Amazon today unveiled a large-screen version of its Kindle e-reader, fulfilling the predictions of hundreds of tech bloggers. The Kindle DX has a 9.7-inch electronic paper display, a built-in PDF reader, an auto-rotate capability like that of the iPhone, the same 3G wireless technology as the old Kindle, and storage for up to 3,500 books. It will cost $489 ($130 more than the smaller Kindle) and will ship this summer.
In a twist on the cell phone-subsidized equipment model, the Washington Post Co. and The New York Times Co. will subsidize the cost of a Kindle DX for readers who live in areas where they can’t get home delivery of a paper, and who sign up for a long-term subscription. There are no details on the subsidy amount, nor the length of a subscription contract expected under such a deal, but at $13.99 a month for the Times, it looks like a play to keep subscriber numbers up rather than a way to ensure a lot of subscription revenue.

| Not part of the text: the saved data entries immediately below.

(** [cancelSpeech()] twice is [cancelSpeech()] once. *)
Lemma cancelSpeech_idempotent w :
  Steady w → step (step w CancelSpeech) CancelSpeech = step w CancelSpeech.
Proof.
  intros Hs. rewrite (step_cancel (step w CancelSpeech)) by now apply step_steady.
  rewrite (step_cancel w Hs). steady_world w Hs. crush; reflexivity.
Qed.

(** [cancelSpeech()] with nothing playing changes nothing. *)
Lemma cancelSpeech_idle_noop w :
  Steady w → audioRef (refs w) = None → isSpeaking (view w) = false →
  step w CancelSpeech = w.
Proof.
  intros Hs Ha Hk. rewrite (step_cancel w Hs). steady_world w Hs. subst.
  norm. reflexivity.
Qed.

(** [cancelSpeech()] pauses the element the controller holds, drops the
    reference and clears [isSpeaking] at once; the object URL of the
    element is left as it was. *)
Lemma cancelSpeech_releases w j :
  Steady w → audioRef (refs w) = Some j →
  let w' := step w CancelSpeech in
  isSpeaking (view w') = false
  ∧ audioRef (refs w') = None
  ∧ from_option is_playing false (calls (env w') !! j) = false
  ∧ url_live j w' = url_live j w.
Proof.
  intros Hs Ha. cbv zeta. unfold url_live. rewrite (step_cancel w Hs).
  steady_world w Hs. subst. norm.
  rewrite list_lookup_alter_eq. destruct (calls0 !! j) as [c|]; cbn; [|auto].
  unfold is_playing. cbn. destruct (sc_audio c); cbn; auto.
Qed.

(** C3, on the code: two [speak] calls, the second made while the request
    of the first is still in flight.  Both responses arrive, both elements
    load and play: both promises are resolved, two playbacks are active at
    once, and the object URL of the first is still live. *)
Theorem overlapping_speak_calls_both_play :
  let w := run [Speak (js "one"); Speak (js "two");
                FetchOk 0; LoadedMetadata 0 2 true;
                FetchOk 1; LoadedMetadata 1 3 true] (mount true) in
  promise_of 0 w = Some (PromiseResolved 2000)
  ∧ promise_of 1 w = Some (PromiseResolved 3000)
  ∧ playing_calls w = [0; 1]
  ∧ url_live 0 w = Some true
  ∧ audioRef (refs w) = Some 1.
Proof. vm_compute. repeat split; reflexivity. Qed.

(** When the first playback is the one the controller holds at the second
    call, it is paused before the second request is sent. *)
Lemma speak_cancels_held_playback w text j :
  Steady w → audioRef (refs w) = Some j → is_Some (calls (env w) !! j) →
  let w' := step w (Speak text) in
  audioRef (refs w') = None
  ∧ from_option is_playing false (calls (env w') !! j) = false
  ∧ url_live j w' = url_live j w.
Proof.
  intros Hs Ha [c Hl]. cbv zeta. unfold url_live.
  rewrite (step_same_raw w (Speak text))
    by (steady_world w Hs; crush; reflexivity).
  steady_world w Hs. subst. norm. rewrite Hl.
  assert (Hlt : j < length (alter
       (λ c, {| sc_text := sc_text c; sc_promise := sc_promise c;
                sc_fetch := sc_fetch c;
                sc_audio := (λ a, {| duration := duration a; playing := false;
                                     currentTime := 0 |}) <$> sc_audio c;
                sc_urlLive := sc_urlLive c |}) j calls0)).
  { rewrite length_alter. now apply lookup_lt_Some in Hl. }
  rewrite lookup_app_l by exact Hlt.
  rewrite list_lookup_alter_eq, Hl. cbn.
  unfold is_playing. cbn. destruct (sc_audio c); cbn; auto.
Qed.

(** C8, on the code: a playback is on; [cancelSpeech()] stops it, drops the
    reference and clears [isSpeaking], but the object URL stays live,
    whereas the [ended] callback revokes it. *)
Theorem cancelSpeech_keeps_object_url :
  let w := run [Speak (js "hi"); FetchOk 0; LoadedMetadata 0 2 true] (mount true) in
  playing_calls w = [0]
  ∧ url_live 0 w = Some true
  ∧ playing_calls (step w CancelSpeech) = []
  ∧ audioRef (refs (step w CancelSpeech)) = None
  ∧ isSpeaking (view (step w CancelSpeech)) = false
  ∧ url_live 0 (step w CancelSpeech) = Some true
  ∧ url_live 0 (step w (Ended 0)) = Some false.
Proof. vm_compute. repeat split; reflexivity. Qed.

(** ** Listening and speaking *)

(** C4 as stated fails: [speak()] called while listening leaves both flags
    true. *)
Lemma listening_and_speaking_together :
  ¬ (∀ es : list Event,
       let w := run es (mount true) in
       isListening (view w) && isSpeaking (view w) = false).
Proof.
  intros H. specialize (H [Start None; Speak (js "hi")]).
  vm_compute in H. discriminate H.
Qed.
(** * Electohub backend: the analytics engine of [server.js]

    A shallow embedding of the analytics helpers of the marketplace
    backend (trend bucketing, KPI aggregation, customer segmentation,
    cohort retention, forecast, CSV export, JSON-file reads) together
    with the properties the specification states about them.

    Conventions of the embedding.
    - A JavaScript [Date] is its time value: milliseconds since the epoch
      as a [Z]; an Invalid Date (time value NaN) is [None].  Calendar
      fields ([getMonth], [setMonth], ...) are read in UTC, i.e. the
      server's local time zone is taken to be UTC.
    - Monetary amounts and counters are integers ([Z], [nat]).  Quotients
      are exact rationals ([Q]) wrapped in [jsnum], which keeps the three
      non-finite outcomes of an IEEE division (NaN, +Infinity, -Infinity);
      the rounding of binary floating point itself is not modelled.
    - A JavaScript object used as a dictionary is an association list in
      insertion order, which is the order [Object.keys]/[Object.entries]
      enumerate keys that are not array indices.  Identifiers of this
      program are of the form ['user_' + generateId()], never array
      indices and never names inherited from [Object.prototype]. *)

From Stdlib Require Import ZArith QArith Qround Lia Ascii String.
From Stdlib Require Import Lqa.
From stdpp Require Import list strings pretty sorting.

Open Scope Z_scope.

(** ** JavaScript numbers and dates *)

Module JS.

(** The result of a numeric computation that may leave the finite numbers. *)
Inductive jsnum : Type :=
| Num (q : Q)
| NaN
| Infinity
| NegInfinity.

(** [a / b] on finite operands. *)
Definition div (a b : Q) : jsnum :=
  if Qeq_bool b 0 then
    if Qeq_bool a 0 then NaN
    else if Qle_bool 0 a then Infinity else NegInfinity
  else Num (a / b).

(** [x * c] for a finite positive constant [c]. *)
Definition scale (x : jsnum) (c : Q) : jsnum :=
  match x with
  | Num q => Num (q * c)
  | other => other
  end.

Definition isFinite (x : jsnum) : bool :=
  match x with Num _ => true | _ => false end.

(** The value of [x.toFixed(d)]: the decimal string of [n / 10^d] for the
    integer [n] nearest to [x * 10^d] (the larger one on a tie), or one
    of the strings ["NaN"], ["Infinity"], ["-Infinity"]. *)
Inductive fixed : Type :=
| Fixed (n : Z)
| FixedNaN
| FixedInfinity
| FixedNegInfinity.

Definition round_half_up (q : Q) : Z := Qfloor (q + (1 # 2)).

Definition toFixed (d : nat) (x : jsnum) : fixed :=
  match x with
  | Num q =>
      let scaled := (q * inject_Z (10 ^ Z.of_nat d))%Q in
      if Qle_bool 0 q then Fixed (round_half_up scaled)
      else Fixed (- round_half_up (- scaled))
  | NaN => FixedNaN
  | Infinity => FixedInfinity
  | NegInfinity => FixedNegInfinity
  end.

(** The text is that of a number. *)
Definition is_number (f : fixed) : Prop :=
  match f with Fixed _ => True | _ => False end.

(** A property read from a JSON record and handed to [new Date(...)]:
    absent (or otherwise falsy), present but not a date, or a date. *)
Inductive datefield : Type :=
| Missing
| Garbage
| Stamp (t : Z).

(** [a || b] on two such properties. *)
Definition or_else (a b : datefield) : datefield :=
  match a with Missing => b | _ => a end.

(** [new Date(f)]: the time value, [None] for an Invalid Date. *)
Definition newDate (f : datefield) : option Z :=
  match f with Stamp t => Some t | _ => None end.

(** Relational operators between a possibly invalid date and a valid one;
    every comparison with NaN is false. *)
Definition ge (d : option Z) (t : Z) : bool :=
  match d with Some x => t <=? x | None => false end.
Definition le (d : option Z) (t : Z) : bool :=
  match d with Some x => x <=? t | None => false end.
Definition lt (d : option Z) (t : Z) : bool :=
  match d with Some x => x <? t | None => false end.

Definition msPerDay : Z := 24 * 60 * 60 * 1000.

(** Year of the 400-year era and day of that year (years starting on
    1 March) of day [doe] of an era. *)
Definition yoe_of (doe : Z) : Z :=
  (doe - doe / 1460 + doe / 36524 - doe / 146096) / 365.
Definition doy_of (doe : Z) : Z :=
  let yoe := yoe_of doe in doe - (365 * yoe + yoe / 4 - yoe / 100).

(** Days since the epoch to the civil date (year, month 0..11, day). *)
Definition civil_of_days (days : Z) : Z * Z * Z :=
  let z := days + 719468 in
  let era := z / 146097 in
  let doe := z - era * 146097 in
  let yoe := yoe_of doe in
  let doy := doy_of doe in
  let mp := (5 * doy + 2) / 153 in
  let d := doy - (153 * mp + 2) / 5 + 1 in
  let m := if mp <? 10 then mp + 2 else mp - 10 in
  let y := yoe + era * 400 + (if m <? 2 then 1 else 0) in
  (y, m, d).

(** The day number of the first day of month [n], months being counted
    from January of year 0 ([n = 12 * year + month]); [n] may be any
    integer, which is how [setMonth] carries into other years. *)
Definition month_start (n : Z) : Z :=
  let k := n - 2 in
  let y := k / 12 in
  let mp := k mod 12 in
  365 * y + y / 4 - y / 100 + y / 400 + (153 * mp + 2) / 5 - 719468.

Definition getFullYear (t : Z) : Z := fst (fst (civil_of_days (t / msPerDay))).
Definition getMonth (t : Z) : Z := snd (fst (civil_of_days (t / msPerDay))).
Definition getDate (t : Z) : Z := snd (civil_of_days (t / msPerDay)).

(** [d.setDate(d.getDate() + k)]. *)
Definition addDays (t k : Z) : Z := t + k * msPerDay.

(** [d.setMonth(d.getMonth() + k)]: same day of the month and time of
    day in the month [k] later; a day past the end of that month runs
    over into the next one. *)
Definition addMonths (t k : Z) : Z :=
  let n := 12 * getFullYear t + getMonth t + k in
  (month_start n + getDate t - 1) * msPerDay + t mod msPerDay.

Definition monthShort (m : Z) : string :=
  nth (Z.to_nat m)
    ["Jan"; "Feb"; "Mar"; "Apr"; "May"; "Jun";
     "Jul"; "Aug"; "Sep"; "Oct"; "Nov"; "Dec"] "".

End JS.


(** ** Data model: the records of [orders.json], [products.json] and [users.json] *)

Record order : Type := mkOrder {
  o_userId : option string;
  o_total : option Z;
  o_status : string;
  o_createdAt : JS.datefield;
  o_date : JS.datefield
}.

Record product : Type := mkProduct {
  p_id : string;
  p_stock : Z;
  p_salesCount : Z
}.

Record user : Type := mkUser {
  u_id : string;
  u_createdAt : JS.datefield;
  u_lastLogin : JS.datefield
}.

(** [order.total || 0] *)
Definition total_or_0 (o : order) : Z := default 0 (o_total o).

(** [new Date(order.createdAt || order.date)] *)
Definition orderDate (o : order) : option Z :=
  JS.newDate (JS.or_else (o_createdAt o) (o_date o)).

(** [if (order.userId)]: the identifier when it is truthy. *)
Definition truthy_userId (o : order) : option string :=
  match o_userId o with
  | Some s => if (s =? "")%string then None else Some s
  | None => None
  end.

(** [o.userId === user._id] *)
Definition placed_by (u : user) (o : order) : bool :=
  match o_userId o with
  | Some s => (s =? u_id u)%string
  | None => false
  end.

(** The sum of a list of numbers. *)
Definition sumZ (l : list Z) : Z := foldr Z.add 0 l.

(** ** KPI helpers *)

(** The filter of [calculateTotalRevenue] and [calculateAverageOrderValue]:
    [orderDate >= start && orderDate <= end && order.status === 'delivered'] *)
Definition delivered_in (start end_ : Z) (o : order) : bool :=
  JS.ge (orderDate o) start && JS.le (orderDate o) end_
  && (o_status o =? "delivered")%string.

Definition calculateTotalRevenue (orders : list order) (start end_ : Z) : Z :=
  foldl (fun sum o => sum + total_or_0 o) 0
        (filter (fun o => delivered_in start end_ o = true) orders).

(** What one order adds to the revenue of the range from [start] to [end_]. *)
Definition revenue_share (start end_ : Z) (o : order) : Z :=
  if delivered_in start end_ o then total_or_0 o else 0.

Definition calculateTotalOrders (orders : list order) (start end_ : Z) : nat :=
  length (filter (fun o => JS.ge (orderDate o) start && JS.le (orderDate o) end_ = true)
                 orders).

Definition calculateAverageOrderValue (orders : list order) (start end_ : Z) : JS.jsnum :=
  let filteredOrders := filter (fun o => delivered_in start end_ o = true) orders in
  if (length filteredOrders =? 0)%nat then JS.Num 0
  else
    let total := foldl (fun sum o => sum + total_or_0 o) 0 filteredOrders in
    JS.div (inject_Z total) (inject_Z (Z.of_nat (length filteredOrders))).

Definition calculateActiveCustomers (users : list user) (start end_ : Z) : nat :=
  length (filter (fun u =>
            match u_lastLogin u with
            | JS.Missing => false
            | f => JS.ge (JS.newDate f) start && JS.le (JS.newDate f) end_
            end = true) users).

Definition calculateNewCustomers (users : list user) (start end_ : Z) : nat :=
  length (filter (fun u =>
            JS.ge (JS.newDate (u_createdAt u)) start
            && JS.le (JS.newDate (u_createdAt u)) end_ = true) users).

(** ** Trend buckets *)

Record dataset : Type := mkDataset {
  ds_name : string;
  ds_data : list Z;
  ds_color : string
}.

Record trend : Type := mkTrend {
  labels : list string;
  datasets : list dataset
}.

Definition dataPoints (period : string) : nat :=
  if (period =? "daily")%string then 30%nat
  else if (period =? "weekly")%string then 12%nat
  else if (period =? "monthly")%string then 12%nat
  else 4%nat.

Other notable Kindle DX facts are that Amazon has put together a deal with textbook publishers and universities to trial the gadget for the education market, and the inclusion of a PDF reader makes it useful for business users who can now send, receive and read PDF documents on the e-reader.
So what else is there to say? Well, by announcing a larger and more expensive version of the e-Reader, Amazon now has positioned its original Kindle as a veritable bargain, which may result in folks choosing to give it a whirl. Pricing is funny that way.
As a kid, I used to make it my mission to discover all of my Christmas presents in the weeks before the holiday. I felt an illicit thrill each time I discovered one and carefully put it back, but on the day itself it was kind of letdown to open them. That’s kind of how this announcement feels, given that we’ve already seen photos, analyzed what the large-screen reader could mean for the newspaper industry, and written about e-reader technology.